Some Interesting Things

Here’s a comprehensive answer to a question I asked many a post ago: what happens if you routinely screw up your recycling?

When loads of plastic are dumped on a recycling facility’s floor, the sorting fun begins. Workers often start by picking through the piles in search of obviously discordant items-kiddie play sets, lawn furniture, clothing mannequins. They also scan for plastic mounds that are drenched in nonrecyclable trash, such as food slurries or medical waste.

Taylor Clark attempts to dispel the myth of the obnoxiously condescending vegetarian by penning an obnoxiously condescending article:

Those of us who want to avoid the social nightmare have to hide our vegetarianism like an Oxycontin addiction, because admit it, omnivores: You know nothing about us. Do we eat fish? Will we panic if confronted with a hamburger? Are we dying of malnutrition? You have no clue.

In all seriousness, I think vegetarianism is admirable (although PETA, which runs ads that objectify women in order to promote its agenda of giving humanity to animals, can suck it). But I’ve never understood my vegetarian friends’ complaints of the difficulty of finding anything to eat. I’m not even remotely a vegetarian, and I’d estimate that 90% of my diet is cheese, bread and sugar.

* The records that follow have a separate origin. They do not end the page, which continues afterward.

(* ===== verification/ForeignKeys.v ===== *)
(** * mysqlconnector jdbc/driver/mysql_metadata.cpp: foreign keys

    [parseImportedKeys] reads the first constraint of the text that SHOW CREATE TABLE
    gives, with the index arithmetic of the source; positions are [size_t] values.  The
    rows of imported keys and of indexes are sorted with [compareImportedKeys] and
    [compareIndexInfo]. *)

From S2P Require Import Prelude Cxx Str Cursor MyVal Fields SqlStr.

(** ** cppconn/metadata.h *)

Definition importedKeyCascade : Z := 0.
Definition importedKeyInitiallyDeferred : Z := 1.
Definition importedKeyInitiallyImmediate : Z := 2.
Definition importedKeyNoAction : Z := 3.
Definition importedKeyNotDeferrable : Z := 4.
Definition importedKeyRestrict : Z := 5.
Definition importedKeySetDefault : Z := 6.
Definition importedKeySetNull : Z := 7.

(** ** Names and fields *)

(** [while (def[end_pos] != quote && def[end_pos - 1] != '\\') ++end_pos;]: the loop also
    stops after a backslash. *)
Definition name_end (def : str) (quote : ascii) (pos : Z) : outcome Z :=
  scan_while (fun p =>
    x ← str_idx def p;
    if bool_decide (x = quote) then Ok true
    else y ← str_idx def (to_size_t (p - 1)); Ok (bool_decide (y = "\"%char))) (length def + 2) pos.
(* ===== verification/Memory.v ===== *)
(** * The memory of a C program

    A heap of blocks of bytes that may be uninitialised, pointers into them, the
    functions [malloc], [free], [strlen] and [strcpy] of the C library, and the
    [for] loops that copy bytes.  Every access outside a live block, every read
    of a byte that was never written and every wrong [free] is undefined
    behaviour.  [malloc] is a parameter ([Allocator]): it returns the null
    pointer or a block that was not in use. *)

From S2P Require Import Prelude Cxx.

(** ** Heaps and pointers *)

Definition NUL : ascii := "000"%char.

(** [cells] holds the bytes that have been written; [dynamic] is a block that
    [malloc] returned, the only kind [free] accepts. *)
Record block := Block { cells : list (option ascii); dynamic : bool }.
Abbreviation heap := (gmap positive block).

Inductive ptr := Null | Ptr (b : positive) (off : Z).

#[export] Instance ptr_eq_dec : EqDecision ptr.
Proof. solve_decision. Defined.
#[export] Instance block_eq_dec : EqDecision block.
Proof. solve_decision. Defined.

(** The choice of a block of [n] bytes. *)
Class Allocator := {
  allocate : heap -> Z -> option positive;
  allocate_fresh h n b : allocate h n = Some b -> h !! b = None;
}.

(** An allocator with room for every request. *)
Definition roomy `{Allocator} : Prop := forall h n, is_Some (allocate h n).

Definition next_block (h : heap) (n : Z) : option positive := Some (fresh (dom h)).
Lemma next_block_fresh h n b : next_block h n = Some b -> h !! b = None.
Proof. unfold next_block. intros [= <-]. apply not_elem_of_dom, is_fresh. Qed.
Definition next_allocator : Allocator := {| allocate_fresh := next_block_fresh |}.

(** ** Programs over a heap *)

Definition Mem (A : Type) : Type := heap -> outcome (A * heap).
(** The loop that copies up to the NUL ends at the end of the string. *)
Lemma copy_until_nul_spec fuel h b p s start f done rest :
  h !! b = None -> cstr_at h p s -> drop start s = done ++ rest -> (start <= length s)%nat ->
  (forall k, (k <= length s)%nat -> f (Z.of_nat k) = Z.of_nat (start + k)) ->
  (length rest < fuel)%nat ->
  copy_until_nul fuel p (Ptr b 0) f (size done)
      (<[b := Block (map Some done ++ replicate (length rest) None ++ [None]) true]> h) =
    Ok (size (done ++ rest), <[b := Block (map Some (done ++ rest) ++ [None]) true]> h).
Proof using.
  intros Hb Hp Hs Hst Hf. revert fuel done Hs. induction rest as [|c rest IH]; intros fuel done Hs Hfuel.
  all: destruct fuel as [|fuel]; [simpl in Hfuel; lia|]; cbn [copy_until_nul].
  all: assert (Hlen := f_equal (@length _) Hs); rewrite length_drop, length_app in Hlen; simpl in Hlen.
  all: assert (Ef : f (size done) = Z.of_nat (start + length done)) by (apply Hf; lia).
  - set (h1 := <[b := _]> h). assert (Hp1 : cstr_at h1 p s) by by apply cstr_insert.
    rewrite (Mem_bind_ok (load_cstr Hp1 (i := f (size done)) ltac:(rewrite Ef; unfold size; lia))).
    rewrite Ef. replace (Z.of_nat _) with (size s) by (unfold size; lia). rewrite c_at_nul.
    rewrite bool_decide_true by done. unfold h1. by rewrite app_nil_r.
  - assert (Hc : s !! (start + length done)%nat = Some c)
      by (rewrite <- lookup_drop, Hs; by apply list_lookup_middle).
    set (h1 := <[b := _]> h). assert (Hp1 : cstr_at h1 p s) by by apply cstr_insert.
    assert (Hload := load_cstr Hp1 (i := f (size done)) ltac:(rewrite Ef; unfold size; lia)).
    rewrite Ef, (c_at_lookup _ _ _ Hc) in Hload. rewrite <- Ef in Hload.
    rewrite (Mem_bind_ok Hload).
    rewrite bool_decide_false by (intros ->; destruct (cstr_nul Hp); by eapply list_elem_of_lookup_2).
    unfold copy_byte. rewrite bind_bind, (Mem_bind_ok Hload). unfold h1. cbn [replicate length app].
    rewrite (fun Hi => Mem_bind_ok (store_filled h b true (map Some done) _ None c (id (size done)) Hi))
      by by rewrite length_map.
    replace (done ++ c :: rest) with ((done ++ [c]) ++ rest) by by rewrite <- app_assoc.
    rewrite <- (IH fuel (done ++ [c])); [|by rewrite <- app_assoc|simpl in *; lia].
    rewrite size_app, map_app, <- app_assoc. done.
Qed.

Lemma copy_until_null {A} fuel src f i h (k : Z -> Mem A) s n :
  cstr_at h src s -> f i = n -> 0 <= n <= size s -> (forall j, k j h = Undefined) ->
  (copy_until_nul (S fuel) src Null f i ≫= k) h = Undefined.
Proof using.
  intros Hs <- Hn Hk. cbn [copy_until_nul]. rewrite bind_bind, (Mem_bind_ok (load_cstr Hs Hn)).
  destruct (bool_decide _); [apply Hk|]. rewrite bind_bind. apply Mem_bind_undefined, copy_null.
Qed.

(** The common end of [substr] and [substr_r]. *)
Lemma copy_rest h p s start f n :
  cstr_at h p s -> (start <= length s)%nat -> n = Z.of_nat (length s - start) + 1 ->
  (forall k, (k <= length s)%nat -> f (Z.of_nat k) = Z.of_nat (start + k)) ->
  (out ← malloc n; i ← copy_until_nul (S (Z.to_nat (size s))) p out f 0;
   _ ← store out i NUL; mret out)%stdpp h = new_string (drop start s) h.
Proof using.
  intros Hp Hst -> Hf. rewrite <- (bind_ret (new_string _)).
  assert (Hl : length (drop start s) = (length s - start)%nat) by by rewrite length_drop.
  apply malloc_filled; [unfold size; by rewrite Hl| |].
  - intros b Hb. rewrite (fresh_block_string _ (drop start s)) by (unfold size; by rewrite Hl).
    pose proof (copy_until_nul_spec (S (Z.to_nat (size s))) h b p s start f [] (drop start s) Hb Hp eq_refl
      Hst Hf ltac:(unfold size; lia)) as E. cbn [map app] in *. rewrite size_nil in E.
    rewrite (Mem_bind_ok E). by rewrite (Mem_bind_ok (store_last h b (drop start s) None _ eq_refl)).
  - apply (copy_until_null _ _ _ _ _ _ s (Z.of_nat (start + 0)) Hp); [|unfold size; lia|done].
    apply (Hf 0%nat). lia.
Qed.

Lemma substr_spec h p s index :
  cstr_or_null h p s -> 0 <= index < INT_MAX ->
  substr p index h =
    if index <? size s then new_string (drop (Z.to_nat index) s) h else Ok (Null, h).
Proof using.
  intros Hp Hi. pose proof (cstr_or_null_size _ _ _ Hp). unfold substr.
  destruct (Z.ltb_spec index 0); [lia|]. rewrite (Mem_bind_ok (strlength_spec _ _ _ Hp)).
  rewrite (proj2 (in_int_spec _)) by (unfold INT_MIN, INT_MAX in *; lia). cbn [negb].
  destruct (Z.ltb_spec (size s) (index + 1)); destruct (Z.ltb_spec index (size s)); try lia; [done|].
  destruct Hp as [[-> ->]|Hp]; [rewrite size_nil in *; lia|].
  apply copy_rest; [done|unfold size in *; lia| |].
  - rewrite to_size_t_small by lia. unfold size in *. lia.
  - intros k Hk. unfold size in *. rewrite to_size_t_small by lia. lia.
Qed.

(** [substr_r] and [substr] with a negative index: the last bytes. *)
Lemma substr_r_spec h p s index :
  cstr_at h p s -> INT_MIN + 1 < index < 0 -> - index <= size s ->
  substr p index h = new_string (drop (Z.to_nat (size s + index)) s) h.
Proof using.
  intros Hp Hi Hs. pose proof (cstr_size Hp). unfold substr.
  destruct (Z.ltb_spec index 0); [|lia]. unfold substr_r. rewrite (Mem_bind_ok (strlen_cstr Hp)).
  rewrite !(proj2 (in_int_spec _)) by (unfold INT_MIN, INT_MAX in *; lia). cbn [negb andb].
  unfold INT_MIN, size in *. rewrite (to_size_t_small (_ + index)) by lia.
  apply copy_rest; [done|lia| |].
  - rewrite to_size_t_small by lia. lia.
  - intros k Hk. rewrite to_size_t_small by lia. lia.
Qed.

(** The recursive call of [substring] with a negative length. *)
Lemma substring_step fuel h p s index length :
  cstr_at h p s -> 0 <= index <= size s -> size s <= INT_MAX -> INT_MIN <= length < 0 ->
  substring (S fuel) p index length h = substring fuel p index (size s - index + length) h.
Proof using.
  intros Hp Hi Hs Hl. pose proof (cstr_size Hp). unfold INT_MIN, INT_MAX in *. cbn [substring].
  destruct (Z.ltb_spec length 0); [|lia]. rewrite (Mem_bind_ok (strlen_cstr Hp)).
  rewrite (to_size_t_small (index - length)) by lia.
  rewrite to_int_to_size_t by (unfold INT_MIN, INT_MAX; lia). f_equal. f_equal. lia.
Qed.
Lemma result_filtered_witness :
  let mf := [ {[ ("cust" : str) := CStr "Bloom" ]} : row; {[ ("cust" : str) := CStr "Sam" ]} ] in
  let data0 := map (new_entry ["cust" : str]) mf in
  run_fill_mfstruct ["cust" : str] (fun _ pos => Ok (pos =? 0)) [] [data0] mf =
    Ok [ {[ ("cust" : str) := CStr "Bloom" ]} ].
Proof.
  intros mf data0.
  rewrite (result_filtered ["cust" : str] (fun _ pos => Ok (pos =? 0)) [] [data0] data0 mf
    (fun pos => pos =? 0) (fun e => e)).
  - by vm_compute.
  - done.
  - unfold mf. forall_list ltac:(split; [done|by vm_compute]).
Defined.

(** A condition that compares with an aggregate of another grouping variable
    is false on the rows of that variable's first entry, whatever the values:
    the emitted guard asks for a position greater than 0. *)
Theorem first_entry_never_matches (attrs : list str) (columns : list Column) (c : Condition)
    (a : Aggregate) (st : store) (objs : list group_entry) (e : group_entry) (it : row)
    (v : cell) (xt : option row) :
  isColumn (cond_value c) columns = false -> isAggregate (cond_value c) = Ok true ->
  contains (cond_column c) "avg" = false -> it !! cond_column c = Some v ->
  (forall w, Aggregate_new (cond_value c) w = (Ok a, w)) ->
  st !! Z.to_nat (agg_group a) = Some objs -> objs !! 0%nat = Some e ->
  same_key attrs it (e_cells e) = true ->
  eval_condition attrs columns c st it xt = Ok false.
Proof. apply eval_condition_first_group. Qed.

Lemma first_entry_never_matches_witness :
  let it : row := {[ ("cust" : str) := CStr "Bloom"; ("quant" : str) := CInt 10 ]} in
  eval_condition ["cust" : str] sales_columns (MkCondition 1 "quant" ">" "sum_quant")
    [[new_entry ["cust" : str] it]] it None = Ok false.
Proof.
  intros it.
  apply (first_entry_never_matches ["cust" : str] sales_columns
    (MkCondition 1 "quant" ">" "sum_quant") (MkAggregate 0 "sum" "quant")
    [[new_entry ["cust" : str] it]] [new_entry ["cust" : str] it] (new_entry ["cust" : str] it)
    it (CInt 10) None); try by vm_compute.
Defined.

(** In an EMF query a condition on a constant tests the row of the group and
    not the scanned row: it takes all rows of the table or none. *)
Theorem emf_constant_condition (attrs : list str) (columns : list Column) (c : Condition)
    (st st' : store) (it : row) (xt xt' : option row) :
  isColumn (cond_value c) columns = false -> hasColumn (cond_value c) columns = false ->
  isAggregate (cond_value c) = Ok false ->
  eval_condition attrs columns c st it xt = eval_condition attrs columns c st' it xt'.
Proof. apply eval_condition_constant. Qed.
(** * Failing-policies webhook: trigger cycle and payload construction

    A shallow embedding of the Go package [webhooks]
    ([TriggerFailingPoliciesWebhook], [makeFailingHost], the payload
    structs) together with the parts of the Go standard library the
    package calls ([path.Join], [path.Clean], [strconv.Itoa],
    [errors.Is], the struct-tag rules of [encoding/json]). *)

From Stdlib Require Import ZArith String Ascii List Bool Lia.
From Stdlib Require Import DecimalString.
From stdpp Require Import base option list gmap.

Import ListNotations.
Set Warnings "-register-all".
Local Open Scope string_scope.
Local Open Scope Z_scope.

(** ** Go base types *)

(** [uint] on a 64-bit platform: an integer in [0, 2^64). *)
Definition uint : Type := Z.

Definition uint_modulus : Z := 2 ^ 64.


(** The conversion [int(x)] of a [uint]: same bit pattern, read as a
    signed 64-bit integer. *)
Definition int_of_uint (x : uint) : Z :=
  let x := x mod uint_modulus in
  if x <? 2 ^ 63 then x else x - uint_modulus.

(** Bytes of a Go string, and back. *)
Definition bytes (s : string) : list ascii := list_ascii_of_string s.
Definition of_bytes (l : list ascii) : string := string_of_list_ascii l.

Definition byte_eqb (a b : ascii) : bool := Ascii.eqb a b.

(** ** Package [strconv] *)
Module strconv.

(** [strconv.Itoa]: base-10 text of a signed integer, a leading [-]
    for negative numbers, no padding. *)
Definition Itoa (i : Z) : string := NilZero.string_of_int (Z.to_int i).

End strconv.

(** ** Package [path] *)
Module path.
(* ================================================================== *)
(** * Extraction and fixed-size chunking *)
(* ================================================================== *)

Lemma pdf_pages_text_blank (pages : list (result string)) :
  forall (page_num : Z) (text : string),
    pdf_pages_text page_num pages text
    = pdf_pages_text page_num (map blank_if_failed pages) text.
Proof.
  induction pages as [| page rest IH]; intros page_num text; simpl.
  - reflexivity.
  - destruct page as [page_text | e]; simpl.
    + destruct (truthy (strip page_text)); apply IH.
    + apply IH.
Qed.

Lemma pdf_pages_text_none (pages : list (result string)) :
  Forall no_text pages ->
  forall (page_num : Z) (text : string),
    pdf_pages_text page_num pages text = text.
Proof.
  induction 1 as [| page rest Hp Hrest IH]; intros page_num text; simpl.
  - reflexivity.
  - destruct page as [page_text | e]; simpl in *.
    + rewrite truthy_strip, Hp. apply IH.
    + apply IH.
Qed.

(** X19.  Once the PDF opens, [_extract_from_pdf] does not raise: the page
    count is the number of pages whether or not they gave text, a page
    whose extraction raises changes the text no more than a page without
    text does, and when no page gives text the text is empty. *)
Theorem pdf_extraction_survives_bad_pages
        (file : UploadedFile) (pages : list (result string)) :
  read_pdf file = Ok pages ->
  _extract_from_pdf file
  = Ok (pdf_pages_text 0 (map blank_if_failed pages) EmptyString,
        Z.of_nat (length pages))
  /\ (Forall no_text pages ->
      _extract_from_pdf file = Ok (EmptyString, Z.of_nat (length pages))).
Proof.
  intros Hread. unfold _extract_from_pdf. rewrite Hread. split.
  - now rewrite <- pdf_pages_text_blank.
  - intros Hnone. now rewrite pdf_pages_text_none.
Qed.

Lemma pdf_extraction_survives_bad_pages_witness :
  _extract_from_pdf (pdf_of bad_second_page)
  = _extract_from_pdf (pdf_of [Ok "One."; Ok ""; Ok "Three."])
  /\ snd_page_count (_extract_from_pdf (pdf_of bad_second_page)) = Some 3%Z.
Proof.
  rewrite (proj1 (pdf_extraction_survives_bad_pages
                    (pdf_of bad_second_page) bad_second_page eq_refl)).
  split; reflexivity.
Defined.
Lemma watch_turn_is_single_witness :
  exists b s', forall fuel,
    ProcessUserMessage Sample.deps (S fuel) "watch the build" Sample2.watching
    = Some (b, s').
Proof.
  apply (watch_turn_is_single Sample.deps "watch the build" Sample2.watching).
  - reflexivity.
  - intros tick. reflexivity.
  - intros tick response Hreply. injection Hreply as <-.
    split; vm_compute; reflexivity.
Defined.

(** ** Cancellation during the chat call *)

Section Cancellation.

Variable D : Deps.

Lemma askModel_interrupted message s :
  interruptAt (snd s) (S (clock (snd s))) = true ->
  Status (fst (snd (askModel D message s))) = ""
  /\ WatchMode (fst (snd (askModel D message s))) = false
  /\ Messages (fst (snd (askModel D message s))) = Messages (fst s)
  /\ paneLog (snd (snd (askModel D message s))) = paneLog (snd s)
  /\ ExecHistory (fst (snd (askModel D message s))) = ExecHistory (fst s).
Proof.
  destruct s as [m w]. cbn [snd]. intros Hint.
  unfold askModel, getTmuxPanesInXml, GetResponseFromChatMessages. cbn.
  rewrite Hint. destruct (interruptAt w (clock w)); repeat split.
Qed.

(** X20: when the interrupt lands while the chat service is being asked,
    the turn returns [false] whatever the service answers: a reply that
    arrives is dropped, nothing is appended to the history, nothing is sent
    to the pane, and the session is left idle with watch mode off. *)
Theorem interrupted_chat_call_drops_reply (fuel : nat) (message : string) (s : St) :
  idle (fst (squashIfNeeded D s)) = false ->
  interruptAt (snd (squashIfNeeded D s)) (S (clock (snd (squashIfNeeded D s)))) = true ->
  exists s',
    ProcessUserMessage D (S fuel) message s = Some (false, s')
    /\ Status (fst s') = ""
    /\ WatchMode (fst s') = false
    /\ Messages (fst s') = Messages (fst (squashIfNeeded D s))
    /\ paneLog (snd s') = paneLog (snd s)
    /\ ExecHistory (fst s') = ExecHistory (fst s).
Proof.
  intros Hrun Hint. cbn [ProcessUserMessage]. unfold turn. rewrite Hrun.
  pose proof (squashIfNeeded_keeps D s) as (Hlog0 & Hhist0 & _).
  destruct (askModel_interrupted message _ Hint) as (Hst & Hwm & Hmsg & Hlog & Hhist).
  rewrite Hlog0 in Hlog. rewrite Hhist0 in Hhist.
  destruct (askModel D message (squashIfNeeded D s)) as [[[sending cur] outcome] s1].
  cbn [fst snd] in *.
  destruct outcome as [response|err|err].
  - assert (Hidle : idle (fst s1) = true) by (unfold idle; rewrite Hst; reflexivity).
    rewrite Hidle. exists s1. repeat split; assumption.
  - eexists. split; [reflexivity|].
    destruct (debugIfEnabled_keeps sending ("ERROR: " ++ err)
                (Println ("Failed to get response from AI: " ++ err) (clearStatus s1)))
      as (Hm & Hl & _).
    rewrite Hm, Hl. destruct s1 as [m1 w1]. cbn in *. repeat split; assumption.
  - eexists. split; [reflexivity|].
    destruct s1 as [m1 w1]. cbn in *. repeat split; assumption.
Qed.

End Cancellation.

Lemma interrupted_chat_call_drops_reply_witness :
  exists s',
    ProcessUserMessage Sample.deps 1 "list the files"
      (Sample.manager, Sample2.interruptedWorld) = Some (false, s')
    /\ Status (fst s') = ""
    /\ Messages (fst s') = []
    /\ paneLog (snd s') = [].
Proof.
  destruct (interrupted_chat_call_drops_reply Sample.deps 0 "list the files"
              (Sample.manager, Sample2.interruptedWorld) eq_refl eq_refl)
    as (s' & Hrun & Hstatus & _ & Hmessages & Hlog & _).
  exists s'. repeat split; assumption.
Defined.

(** ** The actions of a reply *)

Section Actions.

Variable D : Deps.

(** X7: when every action kind asks for confirmation and the user declines,
    a reply that carries an action and is not busy ends the turn with
    [false] and the status cleared, without sending anything to the pane,
    without touching the exec history and without a nested turn. *)
Theorem declined_action_sends_nothing
  (self : string -> St -> Outcome) (r : AIResponse) (s : St) :
  alwaysConfirm D -> userDeclines (snd s) ->
  0 < actionKinds r -> ExecPaneSeemsBusy r = false ->
  exists s',
    actOn D self r s = Some (false, s')
    /\ Status (fst s') = ""
    /\ paneLog (snd s') = paneLog (snd s)
    /\ ExecHistory (fst s') = ExecHistory (fst s).
Proof.
  intros (Hexec & Hkeys & Hpaste) Hno Hsome Hbusy.
  destruct s as [m w]. cbn [snd] in Hno.
  destruct r as [msg keys cmds paste browser ra busy waiting nc].
  cbn [ExecPaneSeemsBusy] in Hbusy. subst busy.
  unfold actOn. cbn [ExecCommand SendKeys BrowserAction PasteMultilineContent
                     ExecPaneSeemsBusy].
  destruct cmds as [|c cmds].
  2:{ cbn [execCommands Println fst snd]. rewrite Hexec.
      unfold confirmedToExec. cbn [fst snd setConsole confirmAt clock].
      pose proof (Hno (clock w)) as Hd.
      destruct (confirmAt w (clock w)) as [ok edited]. cbn [fst] in Hd. subst ok.
      cbn [fst snd]. eexists. split; [reflexivity|].
      cbn. destruct (interruptAt w (clock w)); repeat split. }
  cbn [execCommands].
  destruct keys as [|k keys].
  2:{ unfold processSendKeys. cbn [SendKeys List.length Nat.ltb Nat.leb fst].
      destruct (idle m) eqn:Hidle.
      { eexists. split; [reflexivity|]. cbn [fst snd].
        apply String.eqb_eq in Hidle. repeat split; assumption. }
      cbn [Println fst snd]. rewrite Hkeys.
      unfold confirmedToExec. cbn [fst snd setConsole confirmAt clock].
      pose proof (Hno (clock w)) as Hd.
      destruct (confirmAt w (clock w)) as [ok edited]. cbn [fst] in Hd. subst ok.
      cbn [fst snd]. eexists. split; [reflexivity|].
      cbn. destruct (interruptAt w (clock w)); repeat split. }
  unfold processSendKeys. cbn [SendKeys List.length Nat.ltb Nat.leb].
  destruct browser as [|b browser].
  2:{ unfold processBrowserAction. cbn [BrowserAction String.eqb negb Println fst snd].
      rewrite Hexec.
      unfold confirmedToExec. cbn [fst snd setConsole confirmAt clock].
      pose proof (Hno (clock w)) as Hd.
      destruct (confirmAt w (clock w)) as [ok edited]. cbn [fst] in Hd. subst ok.
      cbn [fst snd]. eexists. split; [reflexivity|].
      cbn. destruct (interruptAt w (clock w)); repeat split. }
  unfold processBrowserAction. cbn [BrowserAction String.eqb negb].
  destruct paste as [|p paste].
  { exfalso. cbn in Hsome. lia. }
  unfold finishTurn, processPaste.
  cbn [PasteMultilineContent String.eqb negb Println fst snd].
  rewrite Hpaste.
  unfold confirmedToExec. cbn [fst snd setConsole confirmAt clock].
  pose proof (Hno (clock w)) as Hd.
  destruct (confirmAt w (clock w)) as [ok edited]. cbn [fst] in Hd. subst ok.
  cbn [fst snd]. eexists. split; [reflexivity|].
  cbn. destruct (interruptAt w (clock w)); repeat split.
Qed.
(** * go-keycloak: the request / authentication pipeline of keycloak.go

    A shallow embedding of [Client.newRequest] and [Client.do] together with
    the parts of the Go standard library they lean on.  Go strings and byte
    slices are Rocq strings (sequences of 8-bit characters), nilable
    pointers and interfaces are options, and a call that would dereference
    nil ends in [Panics]. *)

From Stdlib Require Import ZArith Ascii String List DecimalString.
From Stdlib Require DecimalFacts DecimalPos.
From stdpp Require Import base option list strings gmap.

Set Warnings "-register-all".
Local Open Scope Z_scope.
Local Open Scope string_scope.

(** ** Constants of keycloak.go *)

Definition defaultAdminBase : string := "admin/realms".
Definition defaultBase : string := "realms".
Definition formEncoded : string := "application/x-www-form-urlencoded".
Definition passwordGrant : string := "password".
Definition clientGrant : string := "client_credentials".
Definition offlineScope : string := "offline_access".

(** ** Outcomes of a call: it returns, or it panics *)

Inductive outcome (A : Type) : Type :=
| Returns (a : A)
| Panics.
Arguments Returns {A} a.
Arguments Panics {A}.

#[global] Instance outcome_ret : MRet outcome := @Returns.
#[global] Instance outcome_bind : MBind outcome := λ A B k o,
  match o with
  | Returns a => k a
  | Panics => Panics
  end.

(** ** Error values of the libraries *)

Inductive liberr : Type :=
| io_EOF
| io_ErrUnexpectedEOF
| context_Canceled
| context_DeadlineExceeded
| json_SyntaxError
| json_UnmarshalTypeError
| json_UnsupportedTypeError
| json_MarshalerError
| errors_New (msg : string).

I am nothing if not a lover of routine – in fact, my behavior is so habitual that it borders on insane. Like many writers, I find that I am unable to be creative at all if I don’t build being creative into a fairly rigid routine. According to this article, the important thing is to change up your habits:

. . . it seems antithetical to talk about habits in the same context as creativity and innovation. But brain researchers have discovered that when we consciously develop new habits, we create parallel synaptic paths, and even entirely new brain cells, that can jump our trains of thought onto new, innovative tracks.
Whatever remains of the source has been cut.